+++ THE RECORDS +++

(** C3, as the code has it. For every router and request whose route
    key [METHOD:path] is not in the table, [DispatchInternal] leaves the
    state alone and returns status 404 with the body [success: false],
    [error: NOT_FOUND], [message: Route not found: METHOD:path], the
    method and the path joined by a colon as in the route key. The
    table finds a key as the engine's map does, letter case apart. *)
Theorem DispatchInternal_unregistered
  (Router : @FRESTRouter E World) (Request : @FRESTRequest E) (w : World) :
  Map.Find (Routes Router) (RouteKey (Method Request) (Path Request)) = None ->
  DispatchInternal Router Request w
  = ({| StatusCode := 404;
        ResponseJson :=
          Some [("success", JBool false);
                ("error", JString "NOT_FOUND");
                ("message",
                 JString ("Route not found: "
                          ++ MethodString (Method Request) ++ ":"
                          ++ Path Request))];
        RawBody := EmptyString |}, w).
Proof.
  intros Hfind. unfold DispatchInternal. now rewrite Hfind.
Qed.

End Dispatch.

Section Batch.

Context {E : Engine}.
Context {World : Type}.

Implicit Types (Router : @FRESTRouter E World) (w : World).
Implicit Types (Acc : list (TSharedPtr (@FJsonObject E))).

Lemma BatchLoop_cons Router (bStopOnError : bool) (Step : FJsonValue)
  (Rest : list FJsonValue) (Index : Z) Acc (nCompleted nFailed : Z) w :
  BatchLoop Router bStopOnError (Step :: Rest) Index Acc nCompleted nFailed w
  = let '(Result, bOk, w') := StepOutcome Router Index Acc Step w in
    let Acc' := (Acc ++ [Result])%list in
    if bOk
    then BatchLoop Router bStopOnError Rest (Index + 1) Acc'
           (nCompleted + 1) nFailed w'
    else if bStopOnError
         then {| Results := Acc'; Completed := nCompleted;
                 Failed := nFailed + 1; After := w' |}
         else BatchLoop Router bStopOnError Rest (Index + 1) Acc'
                nCompleted (nFailed + 1) w'.
Proof.
  cbn [BatchLoop]. unfold StepOutcome.
  destruct (AsObject Step) as [ReqObj|]; [|reflexivity].
  destruct (DispatchInternal Router _ w) as [Response w'].
  reflexivity.
Qed.

Lemma StepOutcome_success Router (Index : Z) Acc (Step : FJsonValue) w
  (Result : TSharedPtr FJsonObject) (bOk : bool) (w' : World) :
  StepOutcome Router Index Acc Step w = (Result, bOk, w') ->
  ResultSucceeded Result = bOk.
Proof.
  unfold StepOutcome.
  destruct (AsObject Step) as [ReqObj|].
  - destruct (DispatchInternal Router _ w) as [Response w''].
    intros H. injection H as <- <- _.
    unfold BuildResult.
    destruct (IsValid (ResponseJson Response));
      destruct (Is2xx (StatusCode Response)); reflexivity.
  - intros H. now injection H as <- <- _.
Qed.

Lemma CountIf_cons {A : Type} (p : A -> bool) (a : A) (l : list A) :
  CountIf p (a :: l) = (if p a then 1 else 0) + CountIf p l.
Proof.
  unfold CountIf. cbn [filter]. destruct (p a); cbn [List.length]; lia.
Qed.

Lemma CountIf_split {A : Type} (p : A -> bool) (l : list A) :
  CountIf p l + CountIf (fun a => negb (p a)) l = Z.of_nat (List.length l).
Proof.
  induction l as [|a l IH]; [reflexivity|].
  rewrite !CountIf_cons. cbn [List.length]. destruct (p a); cbn [negb]; lia.
Qed.

(** What the loop adds to its accumulators: results are appended after
    those already recorded, and each appended result is counted once,
    under [Completed] when it succeeded and under [Failed] otherwise. *)
Lemma BatchLoop_appends Router (bStopOnError : bool)
  (Pending : list FJsonValue) :
  forall (Index : Z) Acc (nCompleted nFailed : Z) w,
  exists Added : list (TSharedPtr FJsonObject),
    let Run :=
      BatchLoop Router bStopOnError Pending Index Acc nCompleted nFailed w in
    Results Run = (Acc ++ Added)%list
    /\ Completed Run = nCompleted + CountIf ResultSucceeded Added
    /\ Failed Run
       = nFailed + CountIf (fun r => negb (ResultSucceeded r)) Added
    /\ (List.length Added <= List.length Pending)%nat
    /\ (bStopOnError = false -> List.length Added = List.length Pending).
Proof.
  induction Pending as [|Step Rest IH]; intros Index Acc nCompleted nFailed w.
  - exists []. cbn. rewrite app_nil_r.
    repeat split; unfold CountIf; cbn; lia.
  - cbv zeta. rewrite BatchLoop_cons.
    destruct (StepOutcome Router Index Acc Step w) as [[Result bOk] w'] eqn:Hs.
    apply StepOutcome_success in Hs.
    destruct bOk; [|destruct bStopOnError].
    + destruct (IH (Index + 1) (Acc ++ [Result])%list (nCompleted + 1)
                  nFailed w') as (Added & HR & HC & HF & HL & HA).
      exists (Result :: Added). cbv zeta in *.
      rewrite HR, HC, HF, !CountIf_cons, Hs, <- app_assoc.
      cbn [negb List.length app]. repeat split; try lia.
      intros Hb. now rewrite (HA Hb).
    + exists [Result]. cbn [Results Completed Failed].
      rewrite !CountIf_cons, Hs. cbn [negb List.length].
      repeat split; unfold CountIf; cbn; lia.
    + destruct (IH (Index + 1) (Acc ++ [Result])%list nCompleted
                  (nFailed + 1) w') as (Added & HR & HC & HF & HL & HA).
      exists (Result :: Added). cbv zeta in *.
      rewrite HR, HC, HF, !CountIf_cons, Hs, <- app_assoc.
      cbn [negb List.length app]. specialize (HA eq_refl).
      repeat split; lia.
Qed.

Lemma BatchResponse_fields (Run : @FBatchRun E World) :
  BatchResponse Run
  = [("success", JBool (Failed Run =? 0));
     ("results", JArray (map FJsonValueObject (Results Run)));
     ("completed", JNumber (NumberOfInt32 (Completed Run)));
     ("failed", JNumber (NumberOfInt32 (Failed Run)))].
Proof. reflexivity. Qed.

Lemma HandleBatch_runs Router (Request : @FRESTRequest E) w
  (Body : FJsonObject) (RequestsArray : list FJsonValue) :
  JsonBody Request = Some Body ->
  TryGetArrayField Body "requests" = Some RequestsArray ->
  HandleBatch (Some Router) Request w
  = (let Run :=
       BatchLoop Router (StopOnError Body) RequestsArray 0 [] 0 0 w in
     (Ok (Some (BatchResponse Run)), After Run)).
Proof.
  intros HB HR. unfold HandleBatch. now rewrite HB, HR.
Qed.

(** C5. A batch of three steps under [stop_on_error], in which the
    step at index 0 is counted as completed and the step at index 1 is
    not (its dispatch gave a status outside 200..299, or it was not a
    step object): the batch answers with exactly the two results of
    indices 0 and 1, in that order, [completed = 1], [failed = 1] and
    [success = false]; the third step is not run. *)
Theorem HandleBatch_halts_at_failure Router (Request : @FRESTRequest E) w
  (Body : FJsonObject) (Step0 Step1 Step2 : FJsonValue)
  (Result0 Result1 : TSharedPtr FJsonObject) (w1 w2 : World) :
  JsonBody Request = Some Body ->
  TryGetArrayField Body "requests" = Some [Step0; Step1; Step2] ->
  StopOnError Body = true ->
  StepOutcome Router 0 [] Step0 w = (Result0, true, w1) ->
  StepOutcome Router 1 [Result0] Step1 w1 = (Result1, false, w2) ->
  HandleBatch (Some Router) Request w
  = ({| StatusCode := 200;
        ResponseJson :=
          Some [("success", JBool false);
                ("results",
                 JArray [FJsonValueObject Result0; FJsonValueObject Result1]);
                ("completed", JNumber (NumberOfInt32 1));
                ("failed", JNumber (NumberOfInt32 1))];
        RawBody := EmptyString |}, w2).
Proof.
  intros HB HR Hstop H0 H1.
  rewrite (HandleBatch_runs Router Request w _ _ HB HR). cbv zeta.
  rewrite Hstop, BatchLoop_cons, H0.
  change (0 + 1) with 1. cbn [app].
  rewrite BatchLoop_cons, H1. reflexivity.
Qed.

(** C6. For every batch run (a body with a [requests] array), the
    response is [success], [results], [completed], [failed] where
    [success] is [failed == 0], [completed] is the number of results
    marked successful and [failed] the number of the others, so that
    [completed + failed] is the number of results returned; there are
    never more results than steps, and with [stop_on_error] false there
    is one result per step, so [completed + failed] is the length of the
    input array. *)
Theorem HandleBatch_counters Router (Request : @FRESTRequest E) w
  (Body : FJsonObject) (RequestsArray : list FJsonValue) :
  JsonBody Request = Some Body ->
  TryGetArrayField Body "requests" = Some RequestsArray ->
  exists (Recorded : list (TSharedPtr FJsonObject))
         (nCompleted nFailed : Z) (w' : World),
    HandleBatch (Some Router) Request w
    = ({| StatusCode := 200;
          ResponseJson :=
            Some [("success", JBool (nFailed =? 0));
                  ("results", JArray (map FJsonValueObject Recorded));
                  ("completed", JNumber (NumberOfInt32 nCompleted));
                  ("failed", JNumber (NumberOfInt32 nFailed))];
          RawBody := EmptyString |}, w')
    /\ nCompleted = CountIf ResultSucceeded Recorded
    /\ nFailed = CountIf (fun r => negb (ResultSucceeded r)) Recorded
    /\ nCompleted + nFailed = Z.of_nat (List.length Recorded)
    /\ (List.length Recorded <= List.length RequestsArray)%nat
    /\ (StopOnError Body = false ->
        nCompleted + nFailed = Z.of_nat (List.length RequestsArray)).
Proof.
  intros HB HR.
  rewrite (HandleBatch_runs Router Request w _ _ HB HR). cbv zeta.
  destruct (BatchLoop_appends Router (StopOnError Body) RequestsArray
              0 [] 0 0 w) as (Added & HRes & HC & HF & HL & HA).
  cbv zeta in *. cbn [app] in HRes.
  set (Run := BatchLoop Router (StopOnError Body) RequestsArray 0 [] 0 0 w)
    in *.
  exists Added, (Completed Run), (Failed Run), (After Run).
  pose proof (CountIf_split ResultSucceeded Added) as Hsplit.
  split; [|repeat split; try lia].
  - rewrite BatchResponse_fields, HRes. reflexivity.
  - intros Hb. rewrite <- (HA Hb). lia.
Qed.

(** The guard that opens [HandleBatch]. The route of the endpoint is
    added by [RegisterRoutes], which sets [RouterRef] first: a request
    that arrives through the router finds the pointer set, which is the
    case the properties below are about. *)
Lemma HandleBatch_without_router (Request : @FRESTRequest E) w :
  HandleBatch (@None (@FRESTRouter E World)) Request w
  = (ServerError "Router not available", w).
Proof. reflexivity. Qed.

(** C8. Whenever the body of the batch request holds a [requests]
    array, the response of the batch endpoint has status 200, whatever
    the steps did: the status is that of [FRESTResponse::Ok], and the
    failures only show in the body. *)
Theorem HandleBatch_status_200 Router (Request : @FRESTRequest E) w
  (Body : FJsonObject) (RequestsArray : list FJsonValue) :
  JsonBody Request = Some Body ->
  TryGetArrayField Body "requests" = Some RequestsArray ->
  StatusCode (fst (HandleBatch (Some Router) Request w)) = 200.
Proof.
  intros HB HR.
  now rewrite (HandleBatch_runs Router Request w _ _ HB HR).
Qed.

(** C9. If the batch request carries no JSON object as its body, or
    an object whose [requests] field is missing or is not an array, the
    batch endpoint answers 400 with [success: false],
    [error: BAD_REQUEST],
    [message: Missing required field: requests (array)]; no handler is
    run: the state is the one it was given, whatever the router holds. *)
Theorem HandleBatch_missing_requests Router (Request : @FRESTRequest E) w :
  JsonBody Request = None
  \/ (exists Body, JsonBody Request = Some Body
                   /\ forall a, Map.Find Body "requests" <> Some (JArray a)) ->
  HandleBatch (Some Router) Request w
  = ({| StatusCode := 400;
        ResponseJson :=
          Some [("success", JBool false);
                ("error", JString "BAD_REQUEST");
                ("message",
                 JString "Missing required field: requests (array)")];
        RawBody := EmptyString |}, w).
Proof.
  intros [HB | (Body & HB & Harr)]; unfold HandleBatch; rewrite HB.
  - reflexivity.
  - unfold TryGetArrayField.
    destruct (Map.Find Body "requests") as [[| | | | a |]|]; try reflexivity.
    now elim (Harr a).
Qed.

End Batch.

Section BatchSteps.

Context {E : Engine}.
Context {World : Type}.

Lemma ParseMethod_other (MethodStr : string) :
  MethodStr <> "POST" -> MethodStr <> "PUT" -> MethodStr <> "DELETE" ->
  ParseMethod MethodStr = GET.
Proof.
  intros H1 H2 H3. unfold ParseMethod.
  apply String.eqb_neq in H1, H2, H3. now rewrite H1, H2, H3.
Qed.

+++

◆ **WHAT YOU SHOULD DO**
Which lines in the data above contain "Harr"? Show each one.

◆ **EXPECTED OUTPUT**
  intros [HB | (Body & HB & Harr)]; unfold HandleBatch; rewrite HB.
    now elim (Harr a).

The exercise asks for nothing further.